> _Task to carry out_
Extract each line from the entries below that has the string "nameMap" in it.

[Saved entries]
------------------------------------------------

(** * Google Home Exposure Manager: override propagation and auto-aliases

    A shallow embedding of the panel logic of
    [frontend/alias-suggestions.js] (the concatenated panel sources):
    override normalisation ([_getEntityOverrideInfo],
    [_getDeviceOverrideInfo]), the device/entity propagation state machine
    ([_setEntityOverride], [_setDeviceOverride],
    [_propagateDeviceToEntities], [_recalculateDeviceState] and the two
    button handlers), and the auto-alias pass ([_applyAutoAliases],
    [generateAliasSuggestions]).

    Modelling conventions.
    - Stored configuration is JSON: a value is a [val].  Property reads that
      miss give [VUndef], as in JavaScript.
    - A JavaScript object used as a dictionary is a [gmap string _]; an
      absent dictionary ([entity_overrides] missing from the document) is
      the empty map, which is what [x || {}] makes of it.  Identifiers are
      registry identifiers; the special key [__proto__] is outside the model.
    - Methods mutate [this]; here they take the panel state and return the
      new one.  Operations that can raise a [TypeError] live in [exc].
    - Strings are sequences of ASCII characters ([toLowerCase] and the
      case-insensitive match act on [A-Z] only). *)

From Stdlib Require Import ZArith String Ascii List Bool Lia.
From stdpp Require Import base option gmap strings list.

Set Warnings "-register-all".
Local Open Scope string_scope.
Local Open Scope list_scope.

------------------------------------------------

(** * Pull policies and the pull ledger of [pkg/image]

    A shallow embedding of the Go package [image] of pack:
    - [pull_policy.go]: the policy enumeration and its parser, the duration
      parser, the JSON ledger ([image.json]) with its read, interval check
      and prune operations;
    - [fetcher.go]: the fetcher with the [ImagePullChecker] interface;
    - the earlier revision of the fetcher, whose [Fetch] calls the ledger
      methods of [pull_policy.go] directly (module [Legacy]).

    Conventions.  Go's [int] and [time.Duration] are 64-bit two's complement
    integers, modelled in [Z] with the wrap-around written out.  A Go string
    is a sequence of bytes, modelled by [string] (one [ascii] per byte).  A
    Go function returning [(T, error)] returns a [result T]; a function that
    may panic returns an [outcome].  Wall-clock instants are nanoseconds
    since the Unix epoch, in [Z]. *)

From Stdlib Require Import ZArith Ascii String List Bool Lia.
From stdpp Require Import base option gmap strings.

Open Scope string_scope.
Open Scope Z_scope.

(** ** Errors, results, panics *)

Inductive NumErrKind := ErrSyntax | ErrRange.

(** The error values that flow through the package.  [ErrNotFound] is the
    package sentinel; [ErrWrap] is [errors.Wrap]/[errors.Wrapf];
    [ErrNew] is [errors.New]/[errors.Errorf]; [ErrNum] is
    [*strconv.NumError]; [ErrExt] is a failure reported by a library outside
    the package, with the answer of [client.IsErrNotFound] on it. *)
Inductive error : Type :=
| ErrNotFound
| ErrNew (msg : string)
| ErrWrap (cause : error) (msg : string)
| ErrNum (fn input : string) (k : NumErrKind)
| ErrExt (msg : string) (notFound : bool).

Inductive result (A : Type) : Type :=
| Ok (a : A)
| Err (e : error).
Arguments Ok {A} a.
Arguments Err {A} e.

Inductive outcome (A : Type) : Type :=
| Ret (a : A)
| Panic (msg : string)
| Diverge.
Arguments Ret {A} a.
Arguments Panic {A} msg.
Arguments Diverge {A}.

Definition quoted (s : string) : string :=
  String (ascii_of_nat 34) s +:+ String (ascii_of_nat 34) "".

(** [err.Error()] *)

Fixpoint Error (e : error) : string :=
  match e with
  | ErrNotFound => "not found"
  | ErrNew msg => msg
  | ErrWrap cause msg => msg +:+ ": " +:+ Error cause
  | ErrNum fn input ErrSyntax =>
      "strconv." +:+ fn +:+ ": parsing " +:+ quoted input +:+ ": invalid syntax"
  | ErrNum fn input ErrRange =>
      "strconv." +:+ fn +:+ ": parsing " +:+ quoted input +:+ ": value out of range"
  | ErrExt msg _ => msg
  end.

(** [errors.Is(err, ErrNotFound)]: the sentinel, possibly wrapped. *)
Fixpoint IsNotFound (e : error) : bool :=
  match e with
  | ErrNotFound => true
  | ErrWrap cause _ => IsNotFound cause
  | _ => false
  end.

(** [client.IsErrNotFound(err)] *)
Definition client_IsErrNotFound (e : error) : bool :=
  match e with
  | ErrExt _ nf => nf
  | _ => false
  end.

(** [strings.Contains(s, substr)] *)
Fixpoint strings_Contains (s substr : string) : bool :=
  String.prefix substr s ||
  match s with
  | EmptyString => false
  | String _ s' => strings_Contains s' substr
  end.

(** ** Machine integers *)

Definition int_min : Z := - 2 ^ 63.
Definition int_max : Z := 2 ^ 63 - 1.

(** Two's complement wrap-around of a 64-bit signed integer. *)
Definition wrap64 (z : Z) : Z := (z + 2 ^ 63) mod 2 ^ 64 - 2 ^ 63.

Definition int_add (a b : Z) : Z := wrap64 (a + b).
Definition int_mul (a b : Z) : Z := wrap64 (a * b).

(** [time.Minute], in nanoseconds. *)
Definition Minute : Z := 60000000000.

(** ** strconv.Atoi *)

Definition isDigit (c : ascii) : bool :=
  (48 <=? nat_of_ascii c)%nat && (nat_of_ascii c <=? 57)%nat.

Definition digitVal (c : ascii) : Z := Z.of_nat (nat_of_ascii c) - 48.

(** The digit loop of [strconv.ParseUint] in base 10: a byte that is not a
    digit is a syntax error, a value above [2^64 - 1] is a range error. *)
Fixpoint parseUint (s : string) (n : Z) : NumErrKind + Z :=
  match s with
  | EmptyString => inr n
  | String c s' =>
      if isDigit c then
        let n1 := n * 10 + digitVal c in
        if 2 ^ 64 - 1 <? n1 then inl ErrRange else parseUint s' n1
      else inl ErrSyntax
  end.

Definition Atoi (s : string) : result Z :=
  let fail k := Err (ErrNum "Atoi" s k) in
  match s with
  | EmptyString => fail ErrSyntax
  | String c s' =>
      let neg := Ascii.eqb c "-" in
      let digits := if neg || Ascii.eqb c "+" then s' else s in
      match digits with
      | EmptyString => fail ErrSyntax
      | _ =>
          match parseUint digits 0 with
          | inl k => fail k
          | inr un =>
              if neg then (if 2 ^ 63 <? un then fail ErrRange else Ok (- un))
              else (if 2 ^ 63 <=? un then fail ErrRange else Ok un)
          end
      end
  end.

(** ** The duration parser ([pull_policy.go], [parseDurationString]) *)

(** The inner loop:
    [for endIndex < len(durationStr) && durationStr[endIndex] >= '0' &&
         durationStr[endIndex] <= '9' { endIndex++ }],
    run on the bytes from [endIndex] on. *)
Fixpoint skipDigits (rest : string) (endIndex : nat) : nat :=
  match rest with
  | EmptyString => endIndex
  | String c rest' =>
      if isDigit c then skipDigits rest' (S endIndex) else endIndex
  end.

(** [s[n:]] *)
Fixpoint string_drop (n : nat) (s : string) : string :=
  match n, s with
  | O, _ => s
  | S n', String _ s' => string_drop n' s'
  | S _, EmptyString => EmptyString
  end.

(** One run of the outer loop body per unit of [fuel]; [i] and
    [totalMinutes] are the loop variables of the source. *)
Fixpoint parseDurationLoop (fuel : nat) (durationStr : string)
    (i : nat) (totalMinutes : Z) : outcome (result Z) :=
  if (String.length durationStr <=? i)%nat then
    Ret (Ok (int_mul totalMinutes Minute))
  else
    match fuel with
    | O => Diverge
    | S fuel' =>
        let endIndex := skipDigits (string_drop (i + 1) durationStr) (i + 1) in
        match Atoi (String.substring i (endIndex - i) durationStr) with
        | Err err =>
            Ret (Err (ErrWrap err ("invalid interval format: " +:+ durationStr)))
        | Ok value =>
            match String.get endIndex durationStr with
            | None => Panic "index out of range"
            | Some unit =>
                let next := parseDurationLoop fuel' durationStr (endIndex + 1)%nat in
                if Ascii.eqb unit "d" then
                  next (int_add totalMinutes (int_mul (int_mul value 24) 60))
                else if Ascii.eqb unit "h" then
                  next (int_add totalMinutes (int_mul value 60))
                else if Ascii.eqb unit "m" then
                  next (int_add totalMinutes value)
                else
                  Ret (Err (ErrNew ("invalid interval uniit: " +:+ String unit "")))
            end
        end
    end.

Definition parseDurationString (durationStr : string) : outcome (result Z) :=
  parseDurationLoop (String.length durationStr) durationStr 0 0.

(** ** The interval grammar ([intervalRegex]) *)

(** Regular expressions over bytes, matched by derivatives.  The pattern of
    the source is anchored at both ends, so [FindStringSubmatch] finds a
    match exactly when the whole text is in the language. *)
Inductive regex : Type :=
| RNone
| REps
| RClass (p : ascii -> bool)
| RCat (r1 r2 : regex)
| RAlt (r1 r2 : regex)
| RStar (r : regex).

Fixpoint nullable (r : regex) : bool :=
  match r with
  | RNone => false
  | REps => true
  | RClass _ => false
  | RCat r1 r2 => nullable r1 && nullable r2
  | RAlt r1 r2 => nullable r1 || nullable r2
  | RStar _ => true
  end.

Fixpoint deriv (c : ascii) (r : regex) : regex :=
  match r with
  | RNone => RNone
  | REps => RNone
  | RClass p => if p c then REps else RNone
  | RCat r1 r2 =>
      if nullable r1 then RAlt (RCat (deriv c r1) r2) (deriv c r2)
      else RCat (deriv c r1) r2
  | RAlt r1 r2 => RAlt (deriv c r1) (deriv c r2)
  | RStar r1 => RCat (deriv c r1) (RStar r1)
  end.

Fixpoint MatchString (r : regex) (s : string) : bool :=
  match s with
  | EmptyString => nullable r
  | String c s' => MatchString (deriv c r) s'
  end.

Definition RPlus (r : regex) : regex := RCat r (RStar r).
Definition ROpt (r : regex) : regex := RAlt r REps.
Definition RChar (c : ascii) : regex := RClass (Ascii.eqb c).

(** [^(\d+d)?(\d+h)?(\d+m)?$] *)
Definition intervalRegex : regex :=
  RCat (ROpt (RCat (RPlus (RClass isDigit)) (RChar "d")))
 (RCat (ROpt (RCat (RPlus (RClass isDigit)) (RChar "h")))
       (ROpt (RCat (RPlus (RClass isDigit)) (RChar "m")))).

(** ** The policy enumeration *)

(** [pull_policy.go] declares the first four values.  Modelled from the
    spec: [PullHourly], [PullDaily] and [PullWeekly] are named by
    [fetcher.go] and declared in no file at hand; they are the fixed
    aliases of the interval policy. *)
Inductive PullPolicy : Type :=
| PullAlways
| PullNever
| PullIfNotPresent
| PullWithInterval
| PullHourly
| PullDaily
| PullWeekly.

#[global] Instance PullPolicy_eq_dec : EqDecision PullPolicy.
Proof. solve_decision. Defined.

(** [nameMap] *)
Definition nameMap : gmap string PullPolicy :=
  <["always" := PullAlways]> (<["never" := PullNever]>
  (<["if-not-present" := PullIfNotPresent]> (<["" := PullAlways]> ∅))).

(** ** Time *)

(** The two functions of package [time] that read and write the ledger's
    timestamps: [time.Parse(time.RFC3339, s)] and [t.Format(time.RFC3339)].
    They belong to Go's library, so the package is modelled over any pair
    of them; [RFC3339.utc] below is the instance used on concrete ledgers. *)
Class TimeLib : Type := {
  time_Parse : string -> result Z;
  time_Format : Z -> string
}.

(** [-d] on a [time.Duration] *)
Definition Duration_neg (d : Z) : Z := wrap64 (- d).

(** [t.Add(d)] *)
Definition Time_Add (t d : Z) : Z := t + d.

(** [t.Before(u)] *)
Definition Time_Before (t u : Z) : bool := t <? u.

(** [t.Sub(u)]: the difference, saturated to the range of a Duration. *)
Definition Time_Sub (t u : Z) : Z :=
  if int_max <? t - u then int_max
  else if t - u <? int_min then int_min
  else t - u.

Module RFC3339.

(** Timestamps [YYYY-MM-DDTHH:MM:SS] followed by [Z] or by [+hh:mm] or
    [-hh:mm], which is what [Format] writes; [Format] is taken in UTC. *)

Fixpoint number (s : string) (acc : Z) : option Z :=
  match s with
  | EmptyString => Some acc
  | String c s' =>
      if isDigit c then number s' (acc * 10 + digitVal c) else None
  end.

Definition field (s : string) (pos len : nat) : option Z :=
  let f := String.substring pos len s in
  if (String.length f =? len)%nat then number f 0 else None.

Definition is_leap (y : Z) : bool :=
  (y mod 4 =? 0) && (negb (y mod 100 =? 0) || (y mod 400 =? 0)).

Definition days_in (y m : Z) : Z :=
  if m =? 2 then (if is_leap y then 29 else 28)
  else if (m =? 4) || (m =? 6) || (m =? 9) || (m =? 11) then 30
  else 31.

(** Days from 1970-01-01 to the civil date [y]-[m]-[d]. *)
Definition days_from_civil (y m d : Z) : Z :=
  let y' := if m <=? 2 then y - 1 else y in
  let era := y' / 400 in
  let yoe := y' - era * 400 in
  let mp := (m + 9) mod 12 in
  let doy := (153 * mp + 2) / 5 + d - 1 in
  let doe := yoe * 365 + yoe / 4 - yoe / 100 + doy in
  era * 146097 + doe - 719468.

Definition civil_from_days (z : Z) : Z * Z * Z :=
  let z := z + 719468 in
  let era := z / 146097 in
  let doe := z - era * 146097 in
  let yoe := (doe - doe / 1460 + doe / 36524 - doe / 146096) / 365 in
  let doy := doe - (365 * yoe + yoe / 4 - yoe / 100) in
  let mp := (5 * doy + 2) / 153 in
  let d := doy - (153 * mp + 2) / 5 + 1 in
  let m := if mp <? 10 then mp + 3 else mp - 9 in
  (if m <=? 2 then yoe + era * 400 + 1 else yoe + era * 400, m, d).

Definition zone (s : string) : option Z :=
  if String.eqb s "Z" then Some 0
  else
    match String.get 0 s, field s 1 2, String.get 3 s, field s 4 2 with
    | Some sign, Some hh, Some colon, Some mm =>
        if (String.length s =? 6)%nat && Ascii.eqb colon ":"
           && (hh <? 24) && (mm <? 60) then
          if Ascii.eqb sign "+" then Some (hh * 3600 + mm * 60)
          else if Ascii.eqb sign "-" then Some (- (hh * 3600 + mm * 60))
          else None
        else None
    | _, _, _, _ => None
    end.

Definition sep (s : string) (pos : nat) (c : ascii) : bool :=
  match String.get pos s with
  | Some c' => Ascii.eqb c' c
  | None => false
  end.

------------------------------------------------

> _Exercise result_
(** [nameMap] *)
Definition nameMap : gmap string PullPolicy :=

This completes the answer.